Tuttavia la percezione della problematica appare ancora insufficiente da parte del ceto imprenditoriale del nostro paese. Nel contributo si annota una pronuncia di una corte statunitense che ha ritenuto non applicabile la clausola delle condizioni generali di vendita dell’azienda produttrice italiana che prevedeva come foro competente quello di Firenze. Le condizioni erano redatte in italiano, lingua mai utilizzata dalle parti nelle trattative e non erano state espressamente accettate dall’azienda compratice]

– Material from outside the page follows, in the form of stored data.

Lemma prints_ret Q : prints Q [] (ret tt).
Proof. intros s Hp Hl. exists s. split_and!; try done; [by rewrite app_nil_r|apply same_tty_refl]. Qed.
Lemma prints_seq Q l1 l2 (c1 c2 : M tty unit) : prints Q l1 c1 -> prints Q l2 c2 -> prints Q (l1 ++ l2) (c1 ;;; c2).
Proof.
  intros H1 H2 s Hp Hl. destruct (H1 s Hp Hl) as (s1 & E1 & S1 & T1 & B1 & W1 & R1 & L1).
  destruct (H2 s1) as (s2 & E2 & S2 & T2 & B2 & W2 & R2 & L2); [by rewrite (st_panicked _ _ T1)|by rewrite L1|].
  exists s2. rewrite (bind_Ret _ _ _ _ _ E1). split_and!; try congruence; [by rewrite S2, S1, app_assoc|by eapply same_tty_trans].
Qed.
Lemma prints_sync c : is_byte c -> puts_out [c] (uartputc_sync c).
Proof. intros Hc s Hp Hl. destruct (uartputc_sync_ok c s Hp) as (s' & E & Se & ?). rewrite u8_small in Se by done. exists s'. done. Qed.
Lemma prints_consputc c : is_byte c -> puts_out [c] (consputc c).
Proof. intros Hc. unfold consputc, is_byte, BACKSPACE in *. rewrite (proj2 (Z.eqb_neq c 256)) by lia. by apply prints_sync. Qed.
Lemma prints_backspace : puts_out [8; 32; 8] (consputc BACKSPACE).
Proof. unfold consputc. cbn [Z.eqb BACKSPACE]. apply (prints_seq _ [8]); [by apply prints_sync|]. apply (prints_seq _ [32]); by apply prints_sync. Qed.
Lemma prints_consputs l : Forall is_byte l -> puts_out l (consputs l).
Proof. induction 1 as [|c l Hc Hl IH]; [apply prints_ret|]. apply (prints_seq _ [c]); [by apply prints_consputc|done]. Qed.

Create HintDb prints.
#[export] Hint Resolve prints_ret prints_seq prints_consputc prints_consputs : prints.

(** printint() puts_out what the user library's prints, in lower case. *)
Definition lower (d : Z) : Z := if (65 <=? d) && (d <=? 70) then d + 32 else d.
Lemma lower_digit v : znth kdigits v = option_map lower (znth digits v).
Proof.
  unfold znth. destruct (0 <=? v); [|done]. replace kdigits with (map lower digits) by reflexivity. apply list_lookup_fmap.
Qed.
Lemma kprintint_loop_lower fuel x base buf : kprintint_loop fuel x base (map lower buf) = option_map (map lower) (printint_loop fuel x base buf).
Proof.
  revert x buf. induction fuel as [|fuel IH]; intros x buf; [done|]. cbn [kprintint_loop printint_loop]. rewrite length_map, lower_digit.
  destruct (16 <=? _); [done|]. destruct (znth digits (x mod base)) as [d|]; [|done]. cbn [option_map]. destruct (x / base =? 0); [done|]. apply (IH _ (d :: buf)).
Qed.
Lemma kprintint_lower xx base sgn : kprintint_buf xx base sgn = option_map (map lower) (printint_buf xx base sgn).
Proof.
  unfold kprintint_buf, printint_buf. rewrite (kprintint_loop_lower 33 _ base []). destruct (printint_loop _ _ _ _) as [l|]; [|done]. cbn [option_map].
  rewrite length_map. destruct (sgn && (xx <? 0)); [|done]. by destruct (16 <=? _).
Qed.
Lemma lower_byte l : Forall is_byte l -> Forall is_byte (map lower l).
Proof. intros H. apply Forall_fmap. eapply Forall_impl; [exact H|]. intros d Hd. cbn. unfold lower, is_byte in *. destruct (Z.leb_spec 65 d), (Z.leb_spec d 70); cbn; lia. Qed.

(** The text of a signed number. *)
Definition number (base x : Z) : list Z := default [] (kprintint_buf x base true).
Lemma prints_number base x : base = 10 \/ base = 16 -> - 2 ^ 31 <= x < 2 ^ 31 -> puts_out (number base x) (kprintint x base true) /\
  exists l, number base x = (if x <? 0 then [45] else []) ++ map lower l /\ numeral base (Z.abs x) l.
Proof.
  intros Hb Hx. unfold number, kprintint. rewrite kprintint_lower. destruct (printint_buf_ok x base true Hb Hx) as (l & -> & Hn & _ & By). cbn [option_map default].
  cbn [andb] in *. split.
  - apply prints_consputs, lower_byte, Forall_app. split; [|done]. destruct (x <? 0); repeat constructor; unfold is_byte; lia.
  - exists l. split; [by rewrite map_app; destruct (x <? 0)|]. destruct (Z.ltb_spec x 0); [by rewrite Z.abs_neq by lia|]. rewrite u32_small in Hn by lia. by rewrite Z.abs_eq by lia.
Qed.

Definition is_text (l : list Z) : Prop := Forall (fun c => is_byte c /\ c <> 37) l.
Lemma prints_text l fmt ap t : is_text l -> puts_out t (kprintf_loop fmt ap) -> puts_out (l ++ t) (kprintf_loop (l ++ fmt) ap).
Proof.
  intros Hl Ht. induction Hl as [|c l [Hc Hp] Hl IH]; [done|]. cbn [app kprintf_loop]. rewrite (proj2 (Z.eqb_neq c 37)) by done. cbn [negb].
  apply (prints_seq _ [c]); [by apply prints_consputc|done].
Qed.
Lemma prints_d x fmt ap t : puts_out t (kprintf_loop fmt ap) -> puts_out (number 10 (s32 x) ++ t) (kprintf_loop (37 :: 100 :: fmt) (V_int x :: ap)).
Proof. intros Ht. cbn [kprintf_loop Z.eqb negb]. apply prints_seq; [|done]. apply prints_number; [by left|]. unfold s32. dlia. Qed.
Lemma prints_s l fmt ap t : Forall is_byte l -> puts_out t (kprintf_loop fmt ap) -> puts_out (l ++ t) (kprintf_loop (37 :: 115 :: fmt) (V_str (Some l) :: ap)).
Proof. intros Hl Ht. cbn [kprintf_loop Z.eqb negb default]. apply prints_seq; [by apply prints_consputs|done]. Qed.

Lemma set_lk_held_back h k : set_lk_held (lk_held k) (set_lk_held h k) = k.
Proof. by destruct k. Qed.
Lemma prints_kprintf fmt ap l : puts_out l (kprintf_loop fmt ap) -> prints no_pr l (kprintf fmt ap).
Proof.
  intros H s Hp Hl. unfold kprintf. rewrite bind_gets. destruct (negb (pr_locking s =? 0)) eqn:El; cbn [when].
  - rewrite (bind_Ret _ _ _ _ _ (tl_acquire _ _ Hl)). set (s1 := set_tlk _ s). destruct (H s1 Hp Logic.I) as (s2 & E & Se & [T1 T2 T3 T4 T5] & B & W & R & L).
    rewrite (bind_Ret _ _ _ _ _ E). rewrite (tl_release L_pr (lk_held (tt_lk s))) by (done || by rewrite L).
    eexists. split; [reflexivity|]. rewrite L. unfold s1. cbn [tt_lk set_tlk]. rewrite set_lk_held_back. split_and!; try done. split; try done. exists []. by rewrite app_nil_r.
  - rewrite (bind_Ret (ret tt) _ _ tt s) by done. destruct (H s Hp Logic.I) as (s' & E & R). exists s'. rewrite (bind_Ret _ _ _ _ _ E). done.
Qed.

(** ** procdump() *)

Definition dump_line (p : pinfo) : list Z :=
  if decide (pn_state p = UNUSED) then []
  else number 10 (s32 (pn_pid p)) ++ [32] ++ state_name (pn_state p) ++ [32] ++ pn_name p ++ [10].
Lemma state_name_bytes x : Forall is_byte (state_name x).
Proof. destruct x; repeat constructor; unfold is_byte; lia. Qed.

Lemma prints_procdump ps : Forall (fun p => Forall is_byte (pn_name p)) ps -> prints no_pr ([10] ++ concat (map dump_line ps)) (procdump ps).
Proof.
  assert (prints no_pr [10] (kprintf [10] [])) as Hn.
  { apply prints_kprintf. apply (prints_text [10] [] [] []); [|apply prints_ret]. repeat constructor; unfold is_byte; lia. }
  intros H. unfold procdump. apply prints_seq; [done|]. induction H as [|p ps Hp Hps IH]; [apply prints_ret|]. cbn [fold_right map concat].
  apply prints_seq; [|done]. unfold procdump1, dump_line. case_decide; [apply prints_ret|].
  rewrite !app_assoc. apply prints_seq; [|done]. rewrite <- !app_assoc. apply prints_kprintf.
  change (str "%d %s %s") with (37 :: 100 :: [32] ++ (37 :: 115 :: [32] ++ (37 :: 115 :: []))).
  apply prints_d. apply prints_text; [repeat constructor; unfold is_byte; lia|]. apply prints_s; [apply state_name_bytes|].
  apply prints_text; [repeat constructor; unfold is_byte; lia|]. rewrite <- (app_nil_r (pn_name p)) at 1. apply prints_s; [done|]. apply prints_ret.
Qed.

Companies routinely conduct business using standard form contracts rather than negotiating specific provisions and terms for a one transaction. Often, a purchase order and a sales acknowledgment are sent, but with different terms. Each party thinks that its terms govern the transaction. In cases of disputes, the question of whose form trumps the others arises and each party is often surprised to learn that its form may not be as binding as it thought. This article will address what is commonly known as “the battle of the forms:” conflicting and different terms in forms exchanged during a commercial transaction. In addition, the article will provide useful advice on how to avoid some of the problems that might arise while conducting business with standard forms.

In the United States, many commercial transactions are governed by the Uniform Commercial Code (“UCC”). The Code sets forth the basic guidelines for the commercial transactions it governs. All states but Louisiana have adopted the UCC, and most of these states have their own version of this federal statute. Article 2 of the UCC establishes rules governing the formation, performance, and enforcement of contracts concerning the purchase and sale of goods.

Specifically, Article 2-207 of the UCC deals with situations where the forms exchanged between the parties have different or additional terms. It also provides the answer for which terms become part of the final agreement, provided that the conduct of the parties shows that a contract has been formed. The Article states that the terms of the contract are those that appear in the records of both parties, those to which both parties agree (regardless of whether they are in the records or not) and any terms that might be supplied or incorporated by the UCC itself [This is the amended version of § 2-207. The amendments were adopted in 2004. The previous version provided that additional terms to a contract for the sale of goods are to be construed as additions to the contract and do not become part of the contract between merchants if the terms “materially alter” the contract, unless both parties agree to the alternation. The UCC provided that additional terms did not become part of the contract when the agreement is between a consumer and merchant].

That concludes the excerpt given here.